Он всегда сражался в шлеме, не снимал его и после своих побед. Никто из толпы не видел его лица, Калигула с Агриппой вынесли это убеждение из разговоров вокруг. Завсегдатаев разного рода зрелищ всегда хватает. Пристрастия у людей различные. Немало желающих и поделиться с новичками своим кажущимся превосходством в знании. То есть превосходство-то есть, да только что это за мелочное и минутное превосходство! Но нет для многих и многих людей преград в стремлении его доказывать, все учат и поучают, ну хоть в чем-нибудь, да быть им учителями!
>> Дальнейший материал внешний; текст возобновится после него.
(** * AquaFlow: the water-consumption pipeline of [prototipo_dashboard_agua.py]

    A shallow embedding of [load_data], [preprocess], [aggregate_period] and
    [detect_leaks], together with the slice of pandas they call.

    Conventions of the model.
    - A float64 is an exact rational [Q], or [NaN]; rounding is not modelled.
    - A pandas [Timestamp] is a number of nanoseconds since the epoch, or [NaT].
    - A [DataFrame] is an index and a finite map from column names to columns.
    - Python exceptions are the [Raise] results of the [result] monad.
    - [preprocess] rebinds and mutates [df], so it runs in a state monad over
      a store of frames; the other three functions only read their argument
      and build a new frame, and are functions on frame values. *)

From Stdlib Require Import ZArith QArith Qabs Qround Lia Permutation.
From stdpp Require Import base option list gmap strings sorting.

Local Close Scope Q_scope.
Local Open Scope Z_scope.
Local Open Scope nat_scope.

(** ** Exceptions and results *)

(** An exception is recorded by the built-in class it is an instance of:
    pandas' [EmptyDataError] and [OutOfBoundsDatetime] are [ValueError]s. *)
Inductive exn := KeyError | ValueError | TypeError | AttributeError | IndexError.

Inductive result (A : Type) : Type :=
  | Ok (a : A)
  | Raise (e : exn).
Arguments Ok {A} a.
Arguments Raise {A} e.

#[global] Instance result_ret : MRet result := λ A a, Ok a.
#[global] Instance result_bind : MBind result := λ A B f m,
  match m with
  | Ok a => f a
  | Raise e => Raise e
  end.

(** ** Cells, columns and frames *)

(** A cell as [read_csv] leaves it: a number, a missing value, or a text
    that [pd.to_numeric] cannot read as a number. *)
Inductive value :=
  | Num (q : Q)
  | NaN
  | Str (s : string).

Inductive Timestamp :=
  | At (ns : Z)
  | NaT.

Inductive Index :=
  | RangeIndex (n : nat)
  | DatetimeIndex (ts : list Timestamp).

Record DataFrame := mkDataFrame {
  index : Index;
  columns : gmap string (list value)
}.

Definition index_len (i : Index) : nat :=
  match i with
  | RangeIndex n => n
  | DatetimeIndex ts => length ts
  end.

(** [len(df)] *)
Definition nrows (df : DataFrame) : nat := index_len (index df).

(** [df.empty]: some axis has length zero. *)
Definition empty (df : DataFrame) : bool :=
  (nrows df =? 0) || bool_decide (columns df = ∅).

(** [df[c]] *)
Definition getitem (df : DataFrame) (c : string) : result (list value) :=
  match columns df !! c with
  | Some col => Ok col
  | None => Raise KeyError
  end.

(** [df[c] = col] on a frame value. *)
Definition set_column (df : DataFrame) (c : string) (col : list value) : DataFrame :=
  mkDataFrame (index df) (<[c := col]> (columns df)).

(** ** Configuration (module constants) *)

Definition DATA_PATH : string := "data.csv".
Definition SENSOR_COLUMNS : list string :=
  ["S1 – Vazão (L/s)"; "S2 – Vazão (L/s)"; "S3- Vazão (L/s)"; "S4 – Vazão (L/s)"].
Definition GENERAL_FLOW_COL : string := "Vazão (L/min)".
Definition TIMESTAMP_COL : string := "Timestamp".
Definition TARIFA_POR_M3 : Q := (450 # 100)%Q.
Definition THRESH_LPS : Q := (2 # 10)%Q.

(** ** Series arithmetic *)

(** [pd.to_numeric(s, errors='coerce')] *)
Definition to_numeric (s : list value) : list value :=
  (λ v, match v with Num q => Num q | _ => NaN end) <$> s.
Lemma nodup_split_unique (a a' b b' : list K) w :
  NoDup (a ++ w :: b) -> a ++ w :: b = a' ++ w :: b' -> a = a'.
Proof.
  revert a'. induction a as [|x a IH]; intros a' Hnd Heq.
  - destruct a' as [|y a']; [reflexivity|]. simpl in Heq.
    injection Heq as <- ->. inversion Hnd as [|? ? Hnot _]; subst.
    exfalso. apply Hnot. apply in_or_app. right. now left.
  - destruct a' as [|y a']; simpl in Heq.
    + injection Heq as -> _. inversion Hnd as [|? ? Hnot _]; subst.
      exfalso. apply Hnot. apply in_or_app. right. now left.
    + injection Heq as <- Heq. f_equal. apply IH; [|exact Heq].
      now inversion Hnd.
Qed.

Lemma in_split_first (w : K) (l : list K) :
  In w l -> exists pre post, l = pre ++ w :: post /\ ~ In w pre.
Proof.
  induction l as [|h t IH]; intros Hin; [contradiction|].
  destruct (key_dec h w) as [->|Hne].
  - exists [], t. split; [reflexivity | intros []].
  - destruct Hin as [Heq|Hin]; [contradiction|].
    destruct (IH Hin) as (pre & post & -> & Hnot).
    exists (h :: pre), post. split; [reflexivity|].
    intros [Heq|Hin']; [contradiction | now apply Hnot].
Qed.

(** One step of the counting loop. *)
Lemma count_up_get (d : list (K * Z)) k k' :
  dict_get eqb (count_up eqb d k) k' 0%Z
  = (dict_get eqb d k' 0 + if eqb k' k then 1 else 0)%Z.
Proof.
  unfold count_up. rewrite dict_get_set.
  destruct (eqb k' k) eqn:E; [|lia].
  apply eqb_eq in E. now subst k'.
Qed.

Lemma count_up_keys (d : list (K * Z)) k :
  (In k (dict_keys d) /\ dict_keys (count_up eqb d k) = dict_keys d) \/
  (~ In k (dict_keys d) /\ dict_keys (count_up eqb d k) = dict_keys d ++ [k]).
Proof.
  unfold count_up. destruct (in_dec key_dec k (dict_keys d)) as [Hin|Hnin].
  - left. split; [exact Hin | now apply dict_keys_set_in].
  - right. split; [exact Hnin | now apply dict_keys_set_notin].
Qed.
Lemma select_setitem_other (df : frame) (c col : string) (s : series) :
  c <> col -> select (setitem df c s) col = select df col.
Proof.
  intros Hne. unfold select, setitem; simpl.
  induction (cols df) as [|[l x] r IH]; simpl; [reflexivity|].
  destruct (String.eqb c l) eqn:E; simpl.
  - apply String.eqb_eq in E; subst l.
    destruct (String.eqb col c) eqn:E'.
    + apply String.eqb_eq in E'; congruence.
    + exact IH.
  - destruct (String.eqb col l); simpl; rewrite IH; reflexivity.
Qed.

Lemma has_column_select (df : frame) (col : string) :
  has_column df col = true <-> select df col <> [].
Proof.
  unfold has_column, select, columns.
  induction (cols df) as [|[l x] r IH]; simpl.
  - split; [discriminate | congruence].
  - destruct (String.eqb col l); simpl.
    + split; [discriminate | reflexivity].
    + exact IH.
Qed.

Lemma has_column_In (df : frame) (col : string) :
  has_column df col = true <-> In col (columns df).
Proof.
  unfold has_column. rewrite existsb_exists. split.
  - intros [x [Hx E]]. apply String.eqb_eq in E. subst; exact Hx.
  - intros H. exists col. split; [exact H | apply String.eqb_refl].
Qed.

End FrameFacts.

(** ** The normaliser *)

Section Normalizer.
Context {FL : Float64}.

(** An iteration of the loop touches the column it is about and no other. *)
Lemma normalize_column_other (df df1 : frame) (c col : string)
      (d : list (string * scalar)) :
  c <> col ->
  normalize_column df c = Return (df1, d) ->
  select df1 col = select df col /\ nrows df1 = nrows df /\
  forall e, In e d -> fst e = c.
Proof.
  intros Hne. unfold normalize_column.
  destruct (has_column df c).
  2:{ intros H; inversion H; subst. repeat split; auto. intros e []. }
  destruct (select df c) as [|s [|s' r]]; try discriminate.
  destruct (series_min s) as [mn|]; simpl; try discriminate.
  destruct (series_max s) as [mx|]; simpl; try discriminate.
  destruct (scalar_ne mx mn).
  - destruct (series_sub s mn) as [num|]; simpl; try discriminate.
    destruct (scalar_sub mx mn) as [den|]; simpl; try discriminate.
    destruct (series_div num den) as [quo|]; simpl; try discriminate.
    intros H; inversion H; subst.
    repeat split; [apply select_setitem_other; exact Hne|].
    intros e [<-|[]]; reflexivity.
  - intros H; inversion H; subst.
    repeat split; [apply select_setitem_other; exact Hne|].
    intros e [].
Qed.

Lemma normalize_columns_other (cs : list string) (col : string) :
  ~ In col cs ->
  forall df df' d, normalize_columns cs df = Return (df', d) ->
  select df' col = select df col /\ nrows df' = nrows df /\
  ~ In col (map fst d).
Proof.
  induction cs as [|c cs IH]; intros Hnot df df' d; simpl.
  - intros H; inversion H; subst. repeat split; auto.
  - destruct (normalize_column df c) as [[df1 d1]|] eqn:E1; simpl; try discriminate.
    destruct (normalize_columns cs df1) as [[df2 d2]|] eqn:E2; simpl; try discriminate.
    intros H; inversion H; subst.
    assert (Hc : c <> col) by (intros ->; apply Hnot; left; reflexivity).
    destruct (normalize_column_other _ _ _ _ _ Hc E1) as (S1 & N1 & D1).
    destruct (IH (fun H => Hnot (or_intror H)) _ _ _ E2) as (S2 & N2 & D2).
    repeat split; [congruence | congruence |].
    rewrite map_app, in_app_iff. intros [Hin|Hin]; [|exact (D2 Hin)].
    apply in_map_iff in Hin. destruct Hin as [e [Ee He]].
    apply D1 in He. congruence.
Qed.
Кстати, если вспоминать об учителях и поучениях, следовало называть гладиатора-самнита теперь секутором[128]! Секутор, преследователь, а не самнит. Италийское племя самнитов, когда-то небезуспешно воевавшее с Римом, теперь почти исчезло с лица земли, а потомки самнитов стали дружественны Риму, были поданными империи. Посчитали, что некрасиво оскорблять самнитов, приравнивая их к гладиаторам. Предлагалось проявлять дружелюбие. И повсеместно гладиатор-самнит стал называться секутором. Как будто это что-то меняло по существу!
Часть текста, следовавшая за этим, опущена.